Lemma walkFooter_preorder (n : Node) (anc : list Node) :
  inLabelCell anc = false ->
  Parser.walkFooter anc n =
  map (fun an => Parser.text (Some (snd an))) (List.filter reachedCell (preorder anc n)).
Proof.
  revert anc. induction n as [t d a kids IH] using Node_forall_ind. intros anc Hanc.
  set (n := mkNode t d a kids) in *.
  rewrite walkFooter_eq, preorder_eq. cbn [List.filter].
  unfold reachedCell at 1, valueCell. cbn [fst snd]. rewrite Hanc, andb_true_r.
  change (Children n) with kids.
  destruct (tfootCell (anc, n)) eqn:Hcell; cbn [andb].
  - destruct (Parser.hasColspan n) eqn:Hspan; cbn [negb].
    + assert (Hin : inLabelCell (n :: anc) = true)
        by (cbn [inLabelCell]; now rewrite Hcell, Hspan).
      now rewrite (reachedCell_below_label_all kids _ Hin).
    + assert (Hin : inLabelCell (n :: anc) = false)
        by (cbn [inLabelCell]; now rewrite Hcell, Hspan).
      cbn [map snd]. f_equal.
      apply (flat_map_via (Parser.walkFooter (n :: anc)) (preorder (n :: anc))
               (fun l => map (fun an => Parser.text (Some (snd an))) (List.filter reachedCell l)));
        [reflexivity | intros; apply map_filter_app |].
      eapply Forall_impl; [exact IH|]. intros k Hk. now apply Hk.
  - assert (Hin : inLabelCell (n :: anc) = false)
      by (cbn [inLabelCell]; now rewrite Hcell).
    apply (flat_map_via (Parser.walkFooter (n :: anc)) (preorder (n :: anc))
             (fun l => map (fun an => Parser.text (Some (snd an))) (List.filter reachedCell l)));
      [reflexivity | intros; apply map_filter_app |].
    eapply Forall_impl; [exact IH|]. intros k Hk. now apply Hk.
Qed.

(** *** The sizes of the aggregates *)

Lemma decodeDoc_sizes (doc : Node) :
  match Parser.decodeDoc doc with
  | (h, rows, f) =>
      length h = Parser.HeadCount /\ length rows = Parser.RowCount
      /\ Forall (fun r => length (Col r) = Parser.FieldCount) rows
      /\ length f = Parser.FootCount
  end.
Proof.
  rewrite decodeDoc_closed. repeat split; try apply length_padTo.
  apply Forall_padTo.
  - apply length_replicate.
  - apply List.Forall_map, Forall_forall. intros tr _. apply length_padTo.
Qed.

Lemma zero_sizes :
  length Parser.zeroHead = Parser.HeadCount /\ length Parser.zeroRows = Parser.RowCount
  /\ Forall (fun r => length (Col r) = Parser.FieldCount) Parser.zeroRows
  /\ length Parser.zeroFoot = Parser.FootCount.
Proof.
  repeat split; try apply length_replicate.
  apply Forall_replicate, length_replicate.
Qed.

(** Slot by slot: every slot holds the value found for it in the document,
    or the empty string when the document has none. *)
Lemma decodeDoc_slots (doc : Node) :
  match Parser.decodeDoc doc with
  | (h, rows, f) =>
      (forall i, i < 7 -> h !! i = Some (foundOrEmpty (headerTexts doc) i))
      /\ (forall i j, i < 25 -> j < 12 ->
            exists row, rows !! i = Some row
                        /\ Col row !! j = Some (foundOrEmpty (rowTexts doc i) j))
      /\ (forall i, i < 4 -> f !! i = Some (foundOrEmpty (footerTexts doc) i))
  end.
Proof.
  rewrite decodeDoc_closed.
  rewrite (collectTh_preorder doc []), (collectTr_preorder doc []),
    (walkFooter_preorder doc [] eq_refl).
  fold (thCells doc) (bodyRows doc) (footerTexts doc) (headerTexts doc).
  split; [|split].
  - intros i Hi. apply (lookup_padTo Parser.HeadCount). exact Hi.
  - intros i j Hi Hj.
    exists (default Parser.zeroRow (map rowOf (bodyRows doc) !! i)).
    split; [apply (lookup_padTo Parser.RowCount); exact Hi|].
    rewrite list_lookup_fmap. unfold rowTexts.
    destruct (bodyRows doc !! i) as [tr|]; cbn [fmap option_fmap option_map default].
    + unfold rowOf. cbn [Col]. apply (lookup_padTo Parser.FieldCount). exact Hj.
    + unfold foundOrEmpty. rewrite lookup_nil. cbn [default Parser.zeroRow Col].
      apply lookup_replicate_2. exact Hj.
  - intros i Hi. apply (lookup_padTo Parser.FootCount). exact Hi.
Qed.

(** C3. Decode fails exactly when the file cannot be opened or the content
    cannot be parsed into a tree; a failure comes with the zero aggregates
    (every field empty), never with decoded fields; in every case the
    aggregates have 7 header fields, 25 rows of 12 fields and 4 footer
    fields.  When the file opens and parses there is no error and every
    slot holds what the document has for it, or the empty string when the
    document has nothing for it: header slot i the i-th value of the th
    cells with a br, slot j of row i the text of the j-th td child of the
    i-th body row, footer slot i the text of the i-th footer cell reached;
    so on a document in which nothing is found every field is empty. *)
Theorem C3_decode_error_handling :
  forall (error : Type) (filepathClean : string -> string)
         (osOpen : string -> string + error) (htmlParse : string -> Node + error)
         (path : string),
    match Parser.ParseHTML filepathClean osOpen htmlParse path with
    | (h, rows, f, err) =>
        (err <> None <->
           (exists e, osOpen (filepathClean path) = inr e)
           \/ (exists file e, osOpen (filepathClean path) = inl file /\ htmlParse file = inr e))
        /\ (err <> None ->
              h = replicate 7 EmptyString
              /\ rows = replicate 25 (mkRow (replicate 12 EmptyString))
              /\ f = replicate 4 EmptyString)
        /\ (length h = 7 /\ length rows = 25
             /\ Forall (fun r => length (Col r) = 12) rows /\ length f = 4)
        /\ (forall file doc,
               osOpen (filepathClean path) = inl file -> htmlParse file = inl doc ->
               Parser.collectTh doc = [] -> Parser.collectTr [] doc = [] ->
               Parser.walkFooter [] doc = [] ->
               h = replicate 7 EmptyString
               /\ rows = replicate 25 (mkRow (replicate 12 EmptyString))
               /\ f = replicate 4 EmptyString)
        /\ (forall file doc,
               osOpen (filepathClean path) = inl file -> htmlParse file = inl doc ->
               err = None
               /\ (forall i, i < 7 -> h !! i = Some (foundOrEmpty (headerTexts doc) i))
               /\ (forall i j, i < 25 -> j < 12 ->
                     exists row, rows !! i = Some row
                                 /\ Col row !! j = Some (foundOrEmpty (rowTexts doc i) j))
               /\ (forall i, i < 4 -> f !! i = Some (foundOrEmpty (footerTexts doc) i)))
    end.
Proof.
  intros error clean osOpen htmlParse path. unfold Parser.ParseHTML.
  destruct (osOpen (clean path)) as [file|e] eqn:Hopen.
  - destruct (htmlParse file) as [doc|e] eqn:Hparse.
    + pose proof (decodeDoc_sizes doc) as Hsz.
      pose proof (decodeDoc_closed doc) as Hcl.
      pose proof (decodeDoc_slots doc) as Hsl.
      destruct (Parser.decodeDoc doc) as [[h rows] f].
      split; [|split; [|split; [|split]]].
      * split; [intros H; now contradiction H|].
        intros [[e He]|(file' & e & Hf & He)]; [discriminate|].
        injection Hf as <-. congruence.
      * intros H; now contradiction H.
      * exact Hsz.
      * intros file' doc' [= <-] Hp Hth Htr Hft.
        rewrite Hparse in Hp. injection Hp as <-.
        rewrite Hth, Htr, Hft in Hcl. injection Hcl as -> -> ->.
        now rewrite !padTo_nil.
      * intros file' doc' [= <-] Hp.
        rewrite Hparse in Hp. injection Hp as <-.
        exact (conj eq_refl Hsl).
    + split; [|split; [|split; [|split]]].
      * split; [intros _; right; eauto | discriminate].
      * intros _. repeat split.
      * exact zero_sizes.
      * intros file' doc' [= <-] Hp. congruence.
      * intros file' doc' [= <-] Hp. congruence.
  - split; [|split; [|split; [|split]]].
    + split; [intros _; left; eauto | discriminate].
    + intros _. repeat split.
    + exact zero_sizes.
    + discriminate.
    + discriminate.
Qed.

(** *** Header *)

Lemma scanBr_none (cs : list Node) :
  Forall (fun c => isElem "br" c = false) cs -> Parser.scanBr cs = None.
Proof.
  induction 1 as [|c cs Hc _ IH]; [reflexivity|].
  cbn [Parser.scanBr]. change (Parser.is_ (Some c) "br") with (isElem "br" c).
  now rewrite Hc.
Qed.

Lemma scanBr_first (pre : list Node) (br : Node) (post : list Node) :
  Forall (fun c => isElem "br" c = false) pre -> isElem "br" br = true ->
  Parser.scanBr (pre ++ br :: post) = Some (TrimSpace (Parser.text (head post))).
Proof.
  intros Hpre Hbr. induction Hpre as [|c cs Hc _ IH]; cbn [app Parser.scanBr].
  - change (Parser.is_ (Some br) "br") with (isElem "br" br). now rewrite Hbr.
  - change (Parser.is_ (Some c) "br") with (isElem "br" c). now rewrite Hc.
Qed.

Lemma header_closed (doc : Node) :
  (Parser.decodeDoc doc).1.1 = padTo Parser.HeadCount EmptyString (omap brValue (thCells doc)).
Proof.
  rewrite decodeDoc_closed. cbn [fst]. unfold thCells.
  now rewrite <- (collectTh_preorder doc []).
Qed.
※ ※ ※
Work item - Your output should be the listing's lines, exact and complete, from its first line to the line that contains "r) = Parser.FieldCount) Parser.zeroRows", inclusive.

Exercise response -
Lemma walkFooter_preorder (n : Node) (anc : list Node) :
  inLabelCell anc = false ->
  Parser.walkFooter anc n =
  map (fun an => Parser.text (Some (snd an))) (List.filter reachedCell (preorder anc n)).
Proof.
  revert anc. induction n as [t d a kids IH] using Node_forall_ind. intros anc Hanc.
  set (n := mkNode t d a kids) in *.
  rewrite walkFooter_eq, preorder_eq. cbn [List.filter].
  unfold reachedCell at 1, valueCell. cbn [fst snd]. rewrite Hanc, andb_true_r.
  change (Children n) with kids.
  destruct (tfootCell (anc, n)) eqn:Hcell; cbn [andb].
  - destruct (Parser.hasColspan n) eqn:Hspan; cbn [negb].
    + assert (Hin : inLabelCell (n :: anc) = true)
        by (cbn [inLabelCell]; now rewrite Hcell, Hspan).
      now rewrite (reachedCell_below_label_all kids _ Hin).
    + assert (Hin : inLabelCell (n :: anc) = false)
        by (cbn [inLabelCell]; now rewrite Hcell, Hspan).
      cbn [map snd]. f_equal.
      apply (flat_map_via (Parser.walkFooter (n :: anc)) (preorder (n :: anc))
               (fun l => map (fun an => Parser.text (Some (snd an))) (List.filter reachedCell l)));
        [reflexivity | intros; apply map_filter_app |].
      eapply Forall_impl; [exact IH|]. intros k Hk. now apply Hk.
  - assert (Hin : inLabelCell (n :: anc) = false)
      by (cbn [inLabelCell]; now rewrite Hcell).
    apply (flat_map_via (Parser.walkFooter (n :: anc)) (preorder (n :: anc))
             (fun l => map (fun an => Parser.text (Some (snd an))) (List.filter reachedCell l)));
      [reflexivity | intros; apply map_filter_app |].
    eapply Forall_impl; [exact IH|]. intros k Hk. now apply Hk.
Qed.

(** *** The sizes of the aggregates *)

Lemma decodeDoc_sizes (doc : Node) :
  match Parser.decodeDoc doc with
  | (h, rows, f) =>
      length h = Parser.HeadCount /\ length rows = Parser.RowCount
      /\ Forall (fun r => length (Col r) = Parser.FieldCount) rows
      /\ length f = Parser.FootCount
  end.
Proof.
  rewrite decodeDoc_closed. repeat split; try apply length_padTo.
  apply Forall_padTo.
  - apply length_replicate.
  - apply List.Forall_map, Forall_forall. intros tr _. apply length_padTo.
Qed.

Lemma zero_sizes :
  length Parser.zeroHead = Parser.HeadCount /\ length Parser.zeroRows = Parser.RowCount
  /\ Forall (fun r => length (Col r) = Parser.FieldCount) Parser.zeroRows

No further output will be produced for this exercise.